Diverse Völker wurden auf den Scheibenwelten von TA- LIN ANTHURESTA angesiedelt, unterschiedliche Denk- schulen verbanden sich damit. Die Schule der Homoge- nisten bevorzugte die Besiedlung durch eine Population, die auf einem natürlichen Planeten entstanden war und lediglich auf ein Objekt verpflanzt wurde. Die Evolutionisten generierten Bevölkerungen aus wenig komplexen biologisch-kulturellen Keimen und beschleunigten ihre Entwicklung, sobald sie auf der ihnen zugedachten Scheibenwelt eingetroffen waren. Die Heterogenisten schließlich führten zwei, drei oder noch mehr einander unbekannte Zivilisationen auf den Objekten zusammen und beobachteten ihre Tendenzen: Kombinierten sie sich, erzeugten sie ein neues Ganzes oder schlossen sie sich von- und gegeneinander ab und segmentierten sie ihre Scheibenwelt?
 
Nur in ganz wenigen Fällen erfuhren außenstehende Völker überhaupt von dem, was in TALIN ANTHURESTA geschah. Und je mehr Zeit verging, desto weniger erforderlich wurde parallel zum Aufbau des Polyport-Netzes die ursprüngliche Archenfunktion.
 
Zugang zum Wunder von Anthuresta hatten ohnehin nur die Anthurianer mit ihren Ur-Controllern, alle anderen Controller zeigten die riesige Sphäre nicht einmal an.

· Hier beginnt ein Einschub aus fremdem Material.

(** * sql-genius: schema parsing, introspection folding and AI response extraction

    A shallow embedding of the reconciliation layer of sql-genius
    ([internal/schema/parser.go], the [getIndexes]/[getForeignKeys] folds of
    [internal/db], and the response extractors of the [ai] package), together
    with the fragments of Go's [strings], [unicode/utf8], [fmt], [regexp] and
    [encoding/json] packages that this code calls.

    Go strings are byte sequences; they are modelled by [string], whose
    characters are the bytes.  Runes are integers. *)

From Stdlib Require Import String Ascii List ZArith Bool Lia.
From stdpp Require Import base option strings gmap list.

Local Open Scope string_scope.
Local Open Scope list_scope.
Local Open Scope Z_scope.

(** ** Go slices: [nil] is distinguished from an empty, allocated slice *)

Module Slice.

Definition slice (A : Type) : Type := option (list A).

(** The zero value of a slice type ([var s []T]). *)
Definition nil_slice {A : Type} : slice A := None.

(** A slice literal [[]T{x1, ..., xn}]; [lit []] is empty but not nil. *)
Definition lit {A : Type} (l : list A) : slice A := Some l.

Definition elems {A : Type} (s : slice A) : list A :=
  match s with
  | None => []
  | Some l => l
  end.

Definition len {A : Type} (s : slice A) : nat := length (elems s).

Definition is_nil {A : Type} (s : slice A) : bool :=
  match s with
  | None => true
  | Some _ => false
  end.

(** [append(s, x)]: the result is never nil. *)
Definition append {A : Type} (s : slice A) (x : A) : slice A :=
  Some (elems s ++ [x]).

End Slice.
Export Slice.

(** ** Go functions returning [(value, error)] *)

Module GoResult.

(** Either the value with a nil error, or an error (with its message). *)
Inductive result (A : Type) : Type :=
| Ok (a : A)
| Err (e : string).
Arguments Ok {A} a.
Arguments Err {A} e.

Definition bind {A B : Type} (x : result A) (f : A -> result B) : result B :=
  match x with
  | Ok a => f a
  | Err e => Err e
  end.

End GoResult.
Export GoResult.

(** ** unicode/utf8 *)

Module Utf8.

Definition rune : Type := Z.

Definition RuneError : rune := 65533.
Definition RuneSelf : Z := 128.

Definition byte_val (c : ascii) : Z := Z.of_N (N_of_ascii c).
Definition byte_of (z : Z) : ascii := ascii_of_N (Z.to_N z).

(** [s[i]] as an integer, [-1] when [i] is out of range. *)
Fixpoint byte_at (s : string) (i : nat) : Z :=
  match s, i with
  | EmptyString, _ => -1
  | String c _, O => byte_val c
  | String _ s', S i' => byte_at s' i'
  end.

Fixpoint drop_bytes (n : nat) (s : string) : string :=
  match n, s with
  | O, _ => s
  | S n', String _ s' => drop_bytes n' s'
  | S _, EmptyString => EmptyString
  end.

Fixpoint take_bytes (n : nat) (s : string) : string :=
  match n, s with
  | S n', String c s' => String c (take_bytes n' s')
  | _, _ => EmptyString
  end.

Fixpoint rev_acc (s acc : string) : string :=
  match s with
  | EmptyString => acc
  | String c s' => rev_acc s' (String c acc)
  end.

Definition rev_string (s : string) : string := rev_acc s EmptyString.

Definition in_range (lo hi b : Z) : bool := (lo <=? b) && (b <=? hi).

(** A continuation byte [10xxxxxx]. *)
Definition is_cont (b : Z) : bool := in_range 128 191 b.

(** [utf8.RuneStart]: any byte that is not a continuation byte. *)
Definition RuneStart (b : Z) : bool := negb (Z.land b 192 =? 128).

(** [utf8.DecodeRuneInString]: the first rune of [s] and its width in bytes.
    The empty string gives [(RuneError, 0)]; an ill-formed or truncated
    encoding gives [(RuneError, 1)].  The accepted second-byte ranges are
    those of the [acceptRanges] table (no overlong forms, no surrogates,
    nothing above U+10FFFF). *)
Definition DecodeRuneInString (s : string) : rune * nat :=
  let b0 := byte_at s 0 in
  let b1 := byte_at s 1 in
  let b2 := byte_at s 2 in
  let b3 := byte_at s 3 in
  if b0 <? 0 then (RuneError, 0%nat)
  else if b0 <? RuneSelf then (b0, 1%nat)
  else if in_range 194 223 b0 then
    if is_cont b1
    then (Z.lor (Z.shiftl (Z.land b0 31) 6) (Z.land b1 63), 2%nat)
    else (RuneError, 1%nat)
  else if in_range 224 239 b0 then
    let lo := if b0 =? 224 then 160 else 128 in
    let hi := if b0 =? 237 then 159 else 191 in
    if in_range lo hi b1 && is_cont b2
    then (Z.lor (Z.lor (Z.shiftl (Z.land b0 15) 12)
                       (Z.shiftl (Z.land b1 63) 6))
                (Z.land b2 63), 3%nat)
    else (RuneError, 1%nat)
  else if in_range 240 244 b0 then
    let lo := if b0 =? 240 then 144 else 128 in
    let hi := if b0 =? 244 then 143 else 191 in
    if in_range lo hi b1 && is_cont b2 && is_cont b3
    then (Z.lor (Z.lor (Z.lor (Z.shiftl (Z.land b0 7) 18)
                              (Z.shiftl (Z.land b1 63) 12))
                       (Z.shiftl (Z.land b2 63) 6))
                (Z.land b3 63), 4%nat)
    else (RuneError, 1%nat)
  else (RuneError, 1%nat).

(** Where the backwards scan of [utf8.DecodeLastRuneInString] stops, as a
    number of bytes counted from the end of the string; [rs] is the string
    reversed.  The scan inspects the second, third and fourth byte from the
    end and stops at the first one that starts a rune; when there is none it
    ends one byte before the limit [len-4], or at the start of the string. *)
Definition last_rune_span (rs : string) : nat :=
  if RuneStart (byte_at rs 1) && (0 <=? byte_at rs 1) then 2%nat
  else if RuneStart (byte_at rs 2) && (0 <=? byte_at rs 2) then 3%nat
  else if RuneStart (byte_at rs 3) && (0 <=? byte_at rs 3) then 4%nat
  else Nat.min (String.length rs) 5.

(** [utf8.DecodeLastRuneInString], on the reversed string. *)
Definition DecodeLastRune_rev (rs : string) : rune * nat :=
  let b := byte_at rs 0 in
  if b <? 0 then (RuneError, 0%nat)
  else if b <? RuneSelf then (b, 1%nat)
  else
    let k := last_rune_span rs in
    let '(r, size) := DecodeRuneInString (rev_string (take_bytes k rs)) in
    if Nat.eqb size k then (r, size) else (RuneError, 1%nat).

Definition DecodeLastRuneInString (s : string) : rune * nat :=
  DecodeLastRune_rev (rev_string s).

(** The runes of a string, as [for _, r := range s] yields them. *)
Fixpoint runes_from (skip : nat) (s : string) : list rune :=
  match s with
  | EmptyString => []
  | String _ s' =>
      match skip with
      | S k => runes_from k s'
      | O => let '(r, w) := DecodeRuneInString s in
             r :: runes_from (Nat.pred w) s'
      end
  end.

Definition runes (s : string) : list rune := runes_from 0 s.

End Utf8.
Export Utf8.

(** ** The [strings] and [unicode] functions the program calls *)

Module GoStrings.

Definition LF : string := String (ascii_of_nat 10) EmptyString.

(** [unicode.IsSpace]: the White_Space property. *)
Definition unicode_IsSpace (r : rune) : bool :=
  in_range 9 13 r || (r =? 32) || (r =? 133) || (r =? 160) || (r =? 5760)
  || in_range 8192 8202 r || (r =? 8232) || (r =? 8233) || (r =? 8239)
  || (r =? 8287) || (r =? 12288).

Fixpoint HasPrefix (s prefix : string) : bool :=
  match prefix with
  | EmptyString => true
  | String p prefix' =>
      match s with
      | EmptyString => false
      | String c s' => if Ascii.eqb c p then HasPrefix s' prefix' else false
      end
  end.

Definition HasSuffix (s suffix : string) : bool :=
  HasPrefix (rev_string s) (rev_string suffix).

Definition TrimPrefix (s prefix : string) : string :=
  if HasPrefix s prefix then drop_bytes (String.length prefix) s else s.

Definition TrimSuffix (s suffix : string) : string :=
  if HasSuffix s suffix
  then take_bytes (String.length s - String.length suffix) s
  else s.

Fixpoint Contains (s substr : string) : bool :=
  if HasPrefix s substr then true
  else match s with
       | EmptyString => false
       | String _ s' => Contains s' substr
       end.

(** [strings.Replace(s, old, new, 1)]: the first occurrence only. *)
Fixpoint Replace1 (s old new : string) : string :=
  if HasPrefix s old then new +:+ drop_bytes (String.length old) s
  else match s with
       | EmptyString => EmptyString
       | String c s' => String c (Replace1 s' old new)
       end.

(** The pieces of [s] between the successive, non-overlapping occurrences of
    a non-empty [sep]; [cur] is the piece being read and [skip] counts the
    bytes of a separator still to be passed over. *)
Fixpoint split_from (sep : string) (skip : nat) (cur : string) (s : string)
  : list string :=
  match s with
  | EmptyString => [cur]
  | String c s' =>
      match skip with
      | S k => split_from sep k cur s'
      | O =>
          if HasPrefix s sep
          then cur :: split_from sep (Nat.pred (String.length sep)) EmptyString s'
          else split_from sep O (cur +:+ String c EmptyString) s'
      end
  end.

(** [strings.Split(s, sep)] with an empty [sep]: one piece per rune, an
    ill-formed byte becoming the encoding of U+FFFD. *)
Fixpoint explode (skip : nat) (s : string) : list string :=
  match s with
  | EmptyString => []
  | String _ s' =>
      match skip with
      | S k => explode k s'
      | O =>
          let '(r, w) := DecodeRuneInString s in
          (if r =? RuneError
           then String (byte_of 239) (String (byte_of 191) (String (byte_of 189) EmptyString))
           else take_bytes w s)
          :: explode (Nat.pred w) s'
      end
  end.

Definition Split (s sep : string) : list string :=
  match sep with
  | EmptyString => explode O s
  | _ => split_from sep O EmptyString s
  end.

Fixpoint Join (elems : list string) (sep : string) : string :=
  match elems with
  | [] => EmptyString
  | [x] => x
  | x :: rest => x +:+ sep +:+ Join rest sep
  end.

(** [strings.TrimLeftFunc(s, unicode.IsSpace)]. *)
Fixpoint trim_left_space (skip : nat) (s : string) : string :=
  match s with
  | EmptyString => EmptyString
  | String _ s' =>
      match skip with
      | S k => trim_left_space k s'
      | O =>
          let '(r, w) := DecodeRuneInString s in
          if unicode_IsSpace r then trim_left_space (Nat.pred w) s' else s
      end
  end.

(** [strings.TrimRightFunc(s, unicode.IsSpace)], on the reversed string:
    runes are decoded backwards with [DecodeLastRuneInString]. *)
Fixpoint trim_right_space_rev (skip : nat) (rs : string) : string :=
  match rs with
  | EmptyString => EmptyString
  | String _ rs' =>
      match skip with
      | S k => trim_right_space_rev k rs'
      | O =>
          let '(r, w) := DecodeLastRune_rev rs in
          if unicode_IsSpace r then trim_right_space_rev (Nat.pred w) rs' else rs
      end
  end.

(** [strings.TrimSpace]: leading, then trailing white space (Unicode's). *)
Definition TrimSpace (s : string) : string :=
  rev_string (trim_right_space_rev O (rev_string (trim_left_space O s))).

Fixpoint in_cutset (cutset : string) (c : ascii) : bool :=
  match cutset with
  | EmptyString => false
  | String d cutset' => Ascii.eqb c d || in_cutset cutset' c
  end.

Fixpoint trim_left_cutset (cutset s : string) : string :=
  match s with
  | EmptyString => EmptyString
  | String c s' => if in_cutset cutset c then trim_left_cutset cutset s' else s
  end.

(** [strings.Trim(s, cutset)] for a cutset of ASCII characters, which Go
    trims byte by byte (the program's only cutset is the five quoting
    characters). *)
Definition Trim (s cutset : string) : string :=
  rev_string (trim_left_cutset cutset (rev_string (trim_left_cutset cutset s))).

Definition upper_byte (c : ascii) : ascii :=
  let b := byte_val c in if in_range 97 122 b then byte_of (b - 32) else c.

Definition lower_byte (c : ascii) : ascii :=
  let b := byte_val c in if in_range 65 90 b then byte_of (b + 32) else c.

(** [strings.ToUpper], exactly on ASCII text; on other text, as far as the
    ASCII bytes of the result and their places between the other bytes go.
    ASCII letters are upper-cased; of the runes outside ASCII, the two
    whose upper case is an ASCII letter are mapped as [unicode.ToUpper]
    maps them (U+0131 to [I], U+017F to [S]).  Every other non-ASCII byte
    is kept, where Go may put another rune, again outside ASCII (U+00C9 for
    U+00E9, say).  The parser only searches the result for ASCII words,
    which this does not change; the DDL writer, which puts the result into
    its text, is defined over the library function itself. *)
Fixpoint ToUpper (s : string) : string :=
  match s with
  | EmptyString => EmptyString
  | String c s' =>
      match s' with
      | String d s'' =>
          if (byte_val c =? 196) && (byte_val d =? 177)
          then String (byte_of 73) (ToUpper s'')
          else if (byte_val c =? 197) && (byte_val d =? 191)
          then String (byte_of 83) (ToUpper s'')
          else String (upper_byte c) (ToUpper s')
      | EmptyString => String (upper_byte c) EmptyString
      end
  end.

(** [strings.ToLower], likewise: U+0130 goes to [i] and U+212A to [k]. *)
Fixpoint ToLower (s : string) : string :=
  match s with
  | EmptyString => EmptyString
  | String c s' =>
      match s' with
      | String d s'' =>
          if (byte_val c =? 196) && (byte_val d =? 176)
          then String (byte_of 105) (ToLower s'')
          else
            match s'' with
            | String e s''' =>
                if (byte_val c =? 226) && (byte_val d =? 132) && (byte_val e =? 170)
                then String (byte_of 107) (ToLower s''')
                else String (lower_byte c) (ToLower s')
            | EmptyString => String (lower_byte c) (ToLower s')
            end
      | EmptyString => String (lower_byte c) EmptyString
      end
  end.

Von diesen fiel den Vatrox bei ihrem Putsch kein Einziger in die Hände; die Frequenz-Monarchie erfuhr nie von TALIN ANTHURESTA. Hinzu kam, dass Fogudare, die oberste Instanz in der Welt der zwanzigtausend Welten und den Vatrox sowie ihren Kollektivwesen durchaus misstrauisch eingestellt, als Einziger zurückgeblieben war, in jenem als »Arche« gedachten Projekt, das aber seit dem Großen Gesang von den anderen Überlebenden ebenso ehrfurchtsvoll wie auch etwas ängstlich gemieden wurde – ein weiterer Grund, weshalb die Vatrox nie davon erfuhren.
 
Der Große Gesang war 9.865.894 vor Christus – rund 4000 Jahre nach der Erhöhung des Hyperwiderstands – Höhepunkt der anthurianischen Entwicklung. Anlass war das Erscheinen des Helioten auf Wanderer, der ES zur Teilnahme an Thoregon zu überreden versuchte, in ESTARTU jedoch die unterdrückten Erinnerungen an die erste Existenz weckten.
 
Erstmals wurde die Kunstwelt Wanderer, materieller und doch aus der Gedankenkraft der Superintelligenz nach eigenem Willen gestalteter »Anker«, zu einem Bestandteil von TALIN ANTHURESTA, ließ eins der Artefakte planetaren Ausmaßes entstofflichen und rückte an seine Stelle.
 
Die Bewusstseine der beteiligten rund 50 Milliarden Anthurianer, verteilt über Tausende Welten von Anthuresta, aber auch in TALIN ANTHURESTA, lösten sich von den Körpern, stiegen auf und vereinigten sich zu einem machtvollen geistigen Kollektiv. Sie waren es, die ESTARTU förmlich aus dem bisherigen Verbund heraustrennten und dabei in der »neugeborenen« Entität aufgingen. In gewisser Weise glichen sie den Vojariden als »Geburtshelfer« bei der Entstehung von ES.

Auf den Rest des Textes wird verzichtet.